Joïe/Manekine’s name and its changes embody the violence and victimization she experiences throughout the story. She is born Joïe, appropriately named for the joy that she brings to her parents, providing them with an heir, albeit not male; she reclaims this name only after she is restored to her family line and is safe from further victimization. Once Joïe can safely speak again, her true identity is revealed because there is no longer a threat to her chastity or to her life; she is once again a source of joy for her father and her countrymen. It is also upon recovery of her joyful name that happiness is restored for herself, her family and her entire kingdom; this comes as a result of her spiritual elevation. During the time that bookends her life as Joïe, the majority of the text, in fact, the heroine is called “Manekine.” This time period is marked by a certain unhappiness, or at least ambiguity, as Joïe/Manekine is separated from her family and has not yet achieved full spiritual transcendence. The etymological connection between her nickname and her missing hand reaffirms the violence that her body endures since her new name draws attention to her bodily trauma;10 it also highlights the necessity of her silence: the King grants her this nickname due to her refusal to reveal her real name, which would reveal her father’s sin and treatment toward her. Being named for her lack symbolizes not only her physical lack of a hand, but also her lack of family, homeland, nation; it makes evident her total lack of support and her complete vulnerability in the world. Upon recovery of her joyful name, joy and happiness is recovered as well; it is at this point that Joïe no longer needs to remain silent to protect herself and she is freed from her suffering state. This joy is recovered at the same moment when Joïe’s spiritual transcendence is accomplished. To further underscore Joïe’s spiritual accomplishments, Irene Gnarra notes that, while the author employs the terms joïe and joie with a wide range of various secular synonyms, it is only at the very end when her name is recovered that it takes on the meaning of “spiritual grace,” a nod to her spiritual achievements (452).

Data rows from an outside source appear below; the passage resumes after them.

Lemma splitlines_no_LF text :
  Forall (fun line => string_mem LF line = false) (splitlines text).
Proof. by apply (splitlines_from_no_LF (String.length text)). Qed.

(** X11: [guess_format] answers "tmp" exactly when the text holds
    neither header sentinel and one of its lines matches [TMP_LINE]. *)
Theorem guess_format_tmp_iff (text : string) :
  TmpFormat.guess_format text = Some "tmp"
  <-> bytes_in "[Script Info]" text = false
      /\ bytes_in "[V4+ Styles]" text = false
      /\ exists line, In line (splitlines text)
                      /\ is_Some (TMP_LINE_match line).
Proof.
  unfold TmpFormat.guess_format.
  destruct (bytes_in "[Script Info]" text); [split; [done|by intros [? _]]|].
  destruct (bytes_in "[V4+ Styles]" text); [split; [done|by intros (_ & ? & _)]|].
  cbn [orb].
  destruct (existsb TmpFormat.is_tmp_line (splitlines text)) eqn:E.
  - split; [|done]. intros _. split_and!; [done..|].
    apply existsb_exists in E as (line & Hin & Hline). exists line.
    split; [done|]. unfold TmpFormat.is_tmp_line in Hline.
    destruct (TMP_LINE_match line); [by eexists|done].
  - split; [done|]. intros (_ & _ & line & Hin & [mt Hmt]). exfalso.
    assert (Hlf : string_mem LF line = false).
    { pose proof (splitlines_no_LF text) as Hall.
      rewrite Forall_forall in Hall. apply Hall. by apply list_elem_of_In. }
    assert (Hline : TmpFormat.is_tmp_line line = true).
    { unfold TmpFormat.is_tmp_line. rewrite Hmt.
      unfold TMP_LINE_findall. destruct line as [|c line]; [done|].
      cbn [TMP_LINE_findall_from]. rewrite Hmt.
      rewrite TMP_LINE_findall_skip; [done|].
      rewrite (TMP_LINE_match_whole _ _ Hlf Hmt). simpl. lia. }
    assert (existsb TmpFormat.is_tmp_line (splitlines text) = true)
      by (apply existsb_exists; by exists line).
    congruence.
Qed.

(** ** Timestamps written and read *)

Lemma format_02d_digits n :
  0 <= n < 100 ->
  exists a b, format_02d n = String a (String b "")
              /\ is_digit a = true /\ is_digit b = true
              /\ int_of_digits (String a (String b "")) = n.
Proof.
  intros Hn.
  assert (exists k, n = Z.of_nat k /\ (k < 100)%nat) as (k & -> & Hk)
    by (exists (Z.to_nat n); lia).
  clear Hn. do 100 (destruct k as [|k]; [by eexists _, _|]). lia.
Qed.

(** The text [ms_to_timestamp] returns: the two-digit fields of the
    clamped time, which is [ms] cut to whole seconds. *)
Lemma ms_to_timestamp_fields ms :
  exists h m s,
    0 <= h < 100 /\ 0 <= m < 60 /\ 0 <= s < 60
    /\ fst (TmpFormat.ms_to_timestamp ms)
       = format_02d h +:+ ":" +:+ format_02d m +:+ ":" +:+ format_02d s
    /\ s * 1000 + m * 60000 + h * 3600000
       = 1000 * (Z.min (Z.max ms 0) TmpFormat.MAX_REPRESENTABLE_TIME / 1000).
Proof.
  pose proof MAX_REPRESENTABLE_TIME_value as HM.
  destruct (Z.lt_ge_cases ms 0) as [Hneg | Hpos];
    [|destruct (Z.lt_ge_cases TmpFormat.MAX_REPRESENTABLE_TIME ms) as [Hbig | Hin]].
  - exists 0, 0, 0. rewrite (ms_to_timestamp_negative ms Hneg).
    replace (Z.min (Z.max ms 0) TmpFormat.MAX_REPRESENTABLE_TIME) with 0 by lia.
    split_and!; try lia; reflexivity.
  - exists 99, 59, 59. rewrite (ms_to_timestamp_overflow ms Hbig).
    replace (Z.min (Z.max ms 0) TmpFormat.MAX_REPRESENTABLE_TIME)
      with 359999000 by lia.
    split_and!; try lia; reflexivity.
  - exists (ms / 3600000), (ms mod 3600000 / 60000),
      (ms mod 3600000 mod 60000 / 1000).
    rewrite (ms_to_timestamp_in_range ms) by lia.
    replace (Z.min (Z.max ms 0) TmpFormat.MAX_REPRESENTABLE_TIME) with ms by lia.
    rewrite HM in Hin. cbn [fst].
    split_and!; try done; Z.div_mod_to_equations; lia.
Qed.

Lemma stamp_shape a b c d e f :
  String a (String b "") +:+ ":" +:+ String c (String d "") +:+ ":"
    +:+ String e (String f "")
  = String a (String b (String ":" (String c (String d (String ":"
      (String e (String f ""))))))).
Proof. reflexivity. Qed.

Lemma stamp_line_shape a b c d e f text :
  (String a (String b "") +:+ ":" +:+ String c (String d "") +:+ ":"
     +:+ String e (String f "")) +:+ ":" +:+ text
  = String a (String b (String ":" (String c (String d (String ":"
      (String e (String f (String ":" text)))))))).
Proof. reflexivity. Qed.

Lemma lit_same c r : lit c (String c r) = Some r.
Proof. unfold lit. by rewrite Ascii.eqb_refl. Qed.

(** X12: every timestamp the writer formats is one the reader accepts:
    for every [ms] and every text that is not empty and holds no line
    feed, the line [ms_to_timestamp(ms) + ":" + text] matches [TMP_LINE]
    with the timestamp as its first group and the text as its second. *)
Theorem written_timestamp_is_read (ms : Z) (text : string) :
  text <> "" ->
  string_mem LF text = false ->
  exists mt,
    TMP_LINE_match (fst (TmpFormat.ms_to_timestamp ms) +:+ ":" +:+ text) = Some mt
    /\ group1 mt = fst (TmpFormat.ms_to_timestamp ms)
    /\ group2 mt = text.
Proof.
  intros Hne Hlf.
  destruct (ms_to_timestamp_fields ms) as (h & m & s & Hh & Hm & Hs & -> & _).
  destruct (format_02d_digits h) as (a & b & -> & Ha & Hb & _); [lia|].
  destruct (format_02d_digits m) as (c & d & -> & Hc & Hd & _); [lia|].
  destruct (format_02d_digits s) as (e & f & -> & He & Hf & _); [lia|].
  rewrite stamp_line_shape.
  unfold TMP_LINE_match, hours.
  rewrite (two_digits_cons a b) by done. cbn [mbind option_bind].
  unfold TMP_LINE_after_hours at 1.
  rewrite (minutes_seconds_cons c d e f) by done. cbn [mbind option_bind].
  rewrite lit_same. cbn [mbind option_bind].
  rewrite (span_not_newline text Hlf).
  rewrite (proj2 (String.eqb_neq text "")) by done.
  eexists. split; [reflexivity|]. by cbn [group1 group2].
Qed.

Lemma written_timestamp_is_read_sample :
  exists mt,
    TMP_LINE_match (fst (TmpFormat.ms_to_timestamp 3723004) +:+ ":" +:+ "Hello")
    = Some mt
    /\ group1 mt = fst (TmpFormat.ms_to_timestamp 3723004)
    /\ group2 mt = "Hello".
Proof.
  apply (written_timestamp_is_read 3723004 "Hello"); [discriminate|reflexivity].
Defined.

(** X13: the reader gives back the time the writer formatted, clamped to
    the range of the format and cut to whole seconds: the clock pattern
    matches the text of [ms_to_timestamp(ms)], and [timestamp_to_ms] of
    its groups is 1000 * (min(max(ms, 0), MAX_REPRESENTABLE_TIME) // 1000). *)
Theorem timestamp_round_trip (ms : Z) :
  time_patterns.timestamp_to_ms
    <$> time_patterns.TIMESTAMP_SHORT_match (fst (TmpFormat.ms_to_timestamp ms))
  = Some (1000 * (Z.min (Z.max ms 0) TmpFormat.MAX_REPRESENTABLE_TIME / 1000)).
Proof.
  destruct (ms_to_timestamp_fields ms) as (h & m & s & Hh & Hm & Hs & -> & <-).
  destruct (format_02d_digits h) as (a & b & -> & Ha & Hb & <-); [lia|].
  destruct (format_02d_digits m) as (c & d & -> & Hc & Hd & <-); [lia|].
  destruct (format_02d_digits s) as (e & f & -> & He & Hf & <-); [lia|].
  rewrite stamp_shape.
  unfold time_patterns.TIMESTAMP_SHORT_match, hours.
  rewrite (two_digits_cons a b) by done. cbn [mbind option_bind].
  unfold time_patterns.TIMESTAMP_SHORT_after_hours.
  rewrite (minutes_seconds_cons c d e f) by done.
  reflexivity.
Qed.

(** ** Reading TMP, continued *)

Lemma read_lines_app a : forall b events,
  TmpFormat.read_lines events (a ++ b)
  = (evs <- TmpFormat.read_lines events a ;; TmpFormat.read_lines evs b).
Proof.
  induction a as [|line a IH]; intros b events; [done|].
  cbn [app TmpFormat.read_lines].
  destruct (TMP_LINE_match line) as [mt|]; [|apply IH].
  destruct (time_patterns.TIMESTAMP_SHORT_match (group1 mt)); [apply IH|done].
Qed.

Lemma read_lines_events fp : forall events,
  exists new,
    TmpFormat.read_lines events fp = Ok (events ++ new)
    /\ length new
       = length (List.filter
                   (fun line => match TMP_LINE_match line with
                                | Some _ => true
                                | None => false
                                end) fp)
    /\ Forall (fun e => fresh_event e /\ start e <= end_ e) new.
Proof.
  induction fp as [|line fp IH]; intros events.
  - exists []. by rewrite app_nil_r.
  - cbn [TmpFormat.read_lines List.filter].
    destruct (TMP_LINE_match line) as [mt|] eqn:E; [|apply IH].
    destruct (TMP_LINE_clock line mt E) as [groups ->].
    destruct (IH (events ++
      [new_SSAEvent (time_patterns.timestamp_to_ms groups)
         (time_patterns.timestamp_to_ms groups + 500
          + Z.of_nat (String.length line) * 67)
         (PBytes (TmpFormat.from_file_prepare_text (group2 mt)))]))
      as (new & -> & Hlen & Hall).
    eexists (_ :: new). rewrite <- app_assoc. split; [reflexivity|].
    cbn [length]. split; [by rewrite Hlen|].
    constructor; [|done]. split; [by repeat split|]. simpl. lia.
Qed.

(** What the repair pass leaves at an index. *)
Lemma repaired_event evs evs' i x :
  TmpFormat.repair_overlaps evs = Ok evs' ->
  evs' !! i = Some x ->
  exists a, evs !! i = Some a
    /\ ((evs !! S i = None /\ x = a)
        \/ exists b, evs !! S i = Some b
                     /\ x = set_end (Z.min (end_ a) (start b)) a).
Proof.
  intros Hrep Hx.
  destruct (repair_overlaps_ok evs) as (evs'' & Hrep' & Hlen & Hclamp & Hlast).
  rewrite Hrep in Hrep'. injection Hrep' as <-.
  destruct (lookup_lt_is_Some_2 evs i) as [a Ha];
    [apply lookup_lt_Some in Hx; lia|].
  exists a. split; [done|].
  destruct (evs !! S i) as [b|] eqn:Hb.
  - right. exists b. split; [done|].
    rewrite (Hclamp i a b Ha Hb) in Hx. by injection Hx.
  - left. split; [done|]. rewrite (Hlast i a Ha Hb) in Hx. by injection Hx.
Qed.

Lemma from_file_unfold fp subs :
  exists evs evs',
    TmpFormat.read_lines [] fp = Ok evs
    /\ TmpFormat.repair_overlaps evs = Ok evs'
    /\ length evs' = length evs
    /\ TmpFormat.from_file fp subs = (Ok tt, set_events evs' subs).
Proof.
  destruct (read_lines_total fp []) as [evs Hread].
  destruct (repair_overlaps_ok evs) as (evs' & Hrep & Hlen & _).
  exists evs, evs'. split_and!; [done..|].
  unfold TmpFormat.from_file. rewrite Hread. simpl. by rewrite Hrep.
Qed.

(** X14: a line that does not match [TMP_LINE] is skipped without a
    trace: the file read with the line and without it leave the same
    document. *)
Theorem from_file_skips_line (a b : list string) (bad : string) (subs : SSAFile) :
  TMP_LINE_match bad = None ->
  TmpFormat.from_file (a ++ bad :: b) subs = TmpFormat.from_file (a ++ b) subs.
Proof.
  intros H. unfold TmpFormat.from_file. rewrite !read_lines_app.
  cbn [TmpFormat.read_lines]. by rewrite H.
Qed.

Lemma from_file_skips_line_sample :
  TmpFormat.from_file (["0:00:01:One"] ++ "1" :: ["0:00:02:Two"]) sample_subs
  = TmpFormat.from_file (["0:00:01:One"] ++ ["0:00:02:Two"]) sample_subs.
Proof.
  apply (from_file_skips_line ["0:00:01:One"] ["0:00:02:Two"] "1" sample_subs).
  reflexivity.
Defined.

(** X15: [from_file] makes one event for every line that matches
    [TMP_LINE] and none for the others; the events the document had are
    gone, every new event has the style "Default", is no comment and has
    a bytes text, and styles, info, fps and format of the document are
    untouched. *)
Theorem from_file_events (fp : list string) (subs : SSAFile) :
  exists subs',
    TmpFormat.from_file fp subs = (Ok tt, subs')
    /\ length (events subs')
       = length (List.filter
                   (fun line => match TMP_LINE_match line with
                                | Some _ => true
                                | None => false
                                end) fp)
    /\ Forall fresh_event (events subs')
    /\ styles subs' = styles subs /\ info subs' = info subs
    /\ fps subs' = fps subs /\ format subs' = format subs.
Proof.
  destruct (from_file_unfold fp subs) as (evs & evs' & Hread & Hrep & Hlen & ->).
  destruct (read_lines_events fp []) as (new & Hnew & Hcount & Hall).
  rewrite Hread in Hnew. injection Hnew as ->.
  eexists. split; [reflexivity|]. cbn [events set_events styles info fps format].
  split_and!; try done; [by rewrite Hlen|].
  apply Forall_lookup. intros i x Hx.
  destruct (repaired_event _ _ i x Hrep Hx) as (a & Ha & Hcase).
  rewrite Forall_lookup in Hall. destruct (Hall i a Ha) as [Hfresh _].
  destruct Hcase as [[_ ->] | (b & _ & ->)]; [done|].
  exact Hfresh.
Qed.

(** X16: when the events read from a file start in order, every one of
    them starts no later than it ends: the repair pass then never cuts an
    end back to before the start. *)
Theorem from_file_sorted (fp : list string) (subs subs' : SSAFile) :
  TmpFormat.from_file fp subs = (Ok tt, subs') ->
  starts_sorted (events subs') ->
  Forall (fun e => start e <= end_ e) (events subs').
Proof.
  intros H Hsorted.
  destruct (from_file_unfold fp subs) as (evs & evs' & Hread & Hrep & Hlen & E).
  rewrite E in H. injection H as <-. cbn [events set_events] in *.
  destruct (read_lines_events fp []) as (new & Hnew & _ & Hall).
  rewrite Hread in Hnew. injection Hnew as ->.
  rewrite Forall_lookup in Hall.
  apply Forall_lookup. intros i x Hx.
  destruct (repaired_event _ _ i x Hrep Hx) as (a & Ha & Hcase).
  destruct (Hall i a Ha) as [_ Hle].
  destruct Hcase as [[_ ->] | (b & Hb & ->)]; [done|].
  destruct (lookup_lt_is_Some_2 evs' (S i)) as [y Hy];
    [rewrite Hlen; by apply lookup_lt_Some in Hb|].
  specialize (Hsorted i _ y Hx Hy).
  destruct (repaired_event _ _ (S i) y Hrep Hy) as (b' & Hb' & Hcase').
  rewrite Hb in Hb'. injection Hb' as <-.
  assert (start y = start b)
    by (destruct Hcase' as [[_ ->] | (c & _ & ->)]; done).
  destruct a. simpl in *. lia.
Qed.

Gnarra notes the final meanings of these terms, at the very end of the tale and in the epilogue: “Joy is love, an ennobling experience, which increases constantly and is fulfilled in a happy marriage. Joïe’s quest for identity ends in joie, the contentment of motherhood. In this case, joie is a function of Nature and a means of repopulating the earth,” and “In the epilogue, the word joie can be glossed several ways: comfort after suffering, grace that protects man from sin and assures entry into Paradise, and the poet’s reward for rhyming La Manekine” (453). Joïe, then, takes on the thirteenth-century ideal of both womanhood and the religious life: Her name signals the happiness that she has found in love, marriage and motherhood, as well as what awaits her in the afterlife as she ends the tale, like Guildeluëc, as a model of saintly feminine perfection.

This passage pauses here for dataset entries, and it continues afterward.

(** * Alphabox server: the word-game core

    A shallow embedding of the two Moleculer services that make up the
    word-game core of the server:

    - [languages.service.js]: the dictionary store ([created], [get],
      [check], [checkMultiple], [checkLanguage], [checkWord]);
    - the [games] service: the level registry and the scoring action
      ([created], [getSettings], [settings], [findWordsResults]).

    JavaScript values are modelled as far as this code uses them.  Strings
    are byte strings with the ASCII case mapping, which is that of
    JavaScript on ASCII strings.  A plain object that the code enumerates
    ([results], the [response] of [checkMultiple]) is its table of own
    properties, kept in the order [Object.keys] lists them.  The two
    stores, keyed by language code, are finite maps of own properties
    under the prototype [Object.prototype]; the actions read them at own
    keys, after a [hasOwnProperty] test.  [getSettings] reads
    [games[lang]] without such a test: [getSettingsChain] follows that
    read through the prototype chain, and agrees with [getSettings] on
    every language code that names no property of [Object.prototype].
    A dictionary is read at the words of the client, so that its reads
    account for inherited properties.  Numbers of the level files are
    integers; [Double] runs the scoring loop on binary64 numbers.  An
    exception is the [Throw] outcome of a computation.  [ctx.call]
    between the two services is a call of the action's handler inside
    the same broker: the handler's return value reaches the caller as it
    is. *)

From Stdlib Require Import ZArith NArith Ascii String List Bool Lia.
From Stdlib Require PrimFloat.
From stdpp Require Import base option list strings gmap fin_maps.

Local Open Scope string_scope.
Local Open Scope Z_scope.

(** ** JavaScript strings *)

Module JsString.

(** One character of [String.prototype.toLowerCase], ASCII range. *)
Definition lower_char (c : ascii) : ascii :=
  let n := nat_of_ascii c in
  if (Nat.leb 65 n && Nat.leb n 90)%bool then ascii_of_nat (n + 32) else c.

(** [s.toLowerCase()], as it is on a string of ASCII characters. *)
Fixpoint toLowerCase (s : string) : string :=
  match s with
  | EmptyString => EmptyString
  | String c rest => String (lower_char c) (toLowerCase rest)
  end.

(** [s.startsWith(p)] *)
Fixpoint startsWith (s p : string) : bool :=
  match p, s with
  | EmptyString, _ => true
  | String _ _, EmptyString => false
  | String b p', String a s' => (Ascii.eqb a b && startsWith s' p')%bool
  end.

(** [s.endsWith(p)] *)
Definition endsWith (s p : string) : bool :=
  let ls := String.length s in
  let lp := String.length p in
  (Nat.leb lp ls && String.eqb (String.substring (ls - lp) lp s) p)%bool.

(** [s.replace(pat, rep)] with a string pattern: the first occurrence of
    [pat] only. *)
Fixpoint replace (s pat rep : string) : string :=
  if startsWith s pat
  then rep ++ String.substring (String.length pat) (String.length s - String.length pat) s
  else match s with
       | EmptyString => EmptyString
       | String c rest => String c (replace rest pat rep)
       end.

(** The numeric value of a string of decimal digits, [None] on any other
    character. *)
Fixpoint digits (s : string) (acc : N) : option N :=
  match s with
  | EmptyString => Some acc
  | String c rest =>
      let n := N_of_ascii c in
      if (N.leb 48 n && N.leb n 57)%bool
      then digits rest (10 * acc + (n - 48))%N
      else None
  end.

(** A property key is an array index when it is the canonical decimal
    spelling of an integer in [0, 2^32 - 2]: those keys are enumerated
    first, in ascending numeric order. *)
Definition arrayIndex (s : string) : option N :=
  match s with
  | EmptyString => None
  | String "0" EmptyString => Some 0%N
  | String "0" _ => None
  | _ => match digits s 0 with
         | Some n => if (n <? 4294967295)%N then Some n else None
         | None => None
         end
  end.

Definition isArrayIndex (s : string) : bool :=
  match arrayIndex s with Some _ => true | None => false end.

End JsString.

(** ** JavaScript values and numbers *)

(** The values that end up in [results] and in the response of
    [checkMultiple]: a primitive boolean, a [Boolean] wrapper object, or
    [undefined] when a property is read that the object does not have. *)
Inductive JsValue :=
| JsUndefined
| JsBoolean (b : bool)
| JsBooleanObject (b : bool).

(** A number: integers, and [NaN] for [ToNumber(undefined)]. *)
Inductive JsNumber :=
| NaN
| Num (z : Z).

(** [Number(s)] on a request parameter, kept unevaluated. *)
Inductive JsNumberOfString :=
| Number (s : string).

Module Js.

(** Truthiness.  Every object is truthy, also [new Boolean(false)]. *)
Definition ToBoolean (v : JsValue) : bool :=
  match v with
  | JsUndefined => false
  | JsBoolean b => b
  | JsBooleanObject _ => true
  end.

The heroines discussed in this study become models of holiness through selflessness, forgiveness and suffering. The heroines successfully use religious channels as the path to both spiritual and temporal transcendence, becoming a model of holiness while overcoming the limitations commonly imposed upon women at the time. They transform their suffering into a spiritual positive through their direct connection with Christ’s suffering. This suffering becomes the source for the heroines’ powers of redemption. Alternatively imagined, their selflessness simultaneously becomes their path to spiritual transcendence and a vehicle for agency and ultimately for happiness. It is the way these women become autonomous beings with individual identities. Their authors, whether intentionally or not, have created a path to holiness, secular prestige and happiness through victimization, where an injustice originally outside the woman’s control is redefined and renegotiated for her benefit to gain spiritual and secular value and become a true agent in her own life.

1Thomas Aquinas discusses both modes of happiness—the imperfect, earthly happiness attainable by man, and the perfect happiness only possible in the next life—in the Treatise on Happiness (particularly Question 5 “Of the Attainment of Happiness”), a portion of his longest and most famous work, Summa Theologica.

2For a more thorough discussion of the emerging orders and, especially, of female sanctity in the central Middle Ages, see, among others, Vauchez, “La sainteté féminine dans le mouvement franciscain” and Saints, prophètes et visionnaires; Cazelles, The Lady as Saint; McGinn, The Flowering of Mysticism (The Presence of God: A History of Western Christian Mysticism); Grundmann, Religious Movements in the Middle Ages: The Historical Links between Heresy, the Mendicant Orders, and the Women’s Religious Movement in the Twelfth and Thirteenth Century, with the Historical Foundations of German Mysticism; and the edition of Dor, Johnson and Wogan-Brown, New Trends in Feminine Spirituality: The Holy Women of Liège and Their Impacts.

3I have yet to find a reference that does not mention the spiritual integrity of Joïe/Manekine, though the corpus of secondary literature on this text is limited.

4Entrance into the monastic life was considered a metaphorical and literal death at this time. Metaphorically, the individual became dead to the secular world, living behind the walls of the monastery. Literally, the monastery was considered an intermediary space between the secular world and heaven; thus, the monks and nuns residing inside were viewed as having one foot in the door to paradise.

5Warren, Spiritual Economies: Female Monasticism in Later Medieval England, among others, discusses the notion of nuns being the bride of Christ within several Orders, including the Benedictines, Franciscans and Brigitines (2001).

6Warren discusses the notion of the abbess as maternal figure in the first half of her text. Within the Franciscan and Brigitine Orders, the maternal nature of the abbess is greatly emphasized; while the Benedictine Order did not stress the maternal role in the profession as the Franciscans and Brigitines did, there is the potential for maternal authority. In fact, in the Benedictine vow, abbesses are charged with the well-being of their nuns, particularly with respect to chastity (2001).

7I have written about Guildeluëc as a vehicle of redemption in more detail, both in my dissertation (2016) and in an article (2015) that focuses on the advantages, both secular and religious, of Guildeluëc’s renunciation.

8Bruce Venarde notes that the individuals within a religious house controlled its economic rights once the lands were donated (1997).

9The text does not explicitly present reasons for why Joïe avoids despair. However, given her steadfast dedication to the Christian faith and its practices, it becomes evident that Joïe avoids despair because it would be, in essence, blasphemous to give in to despair, as it would imply that there is no hope for salvation (i.e., that God has abandoned her and is incapable of saving her). Her lengthy prayers at sea, her charity as the Queen of Scotland, her fidelity to her husband and remaining chaste during the Lent after reuniting with her estranged husband are all proof of her continued belief in God’s salvific power, which will grant her eventual happiness, whether on Earth or in the afterlife.

10King, in “Learning from Loss: Amputation in Three Thirteenth-Century French Verse Romances,” notes that the term “Manekine” is “equivalent to the modern French manchot, designating a person missing a hand or hands” (2012).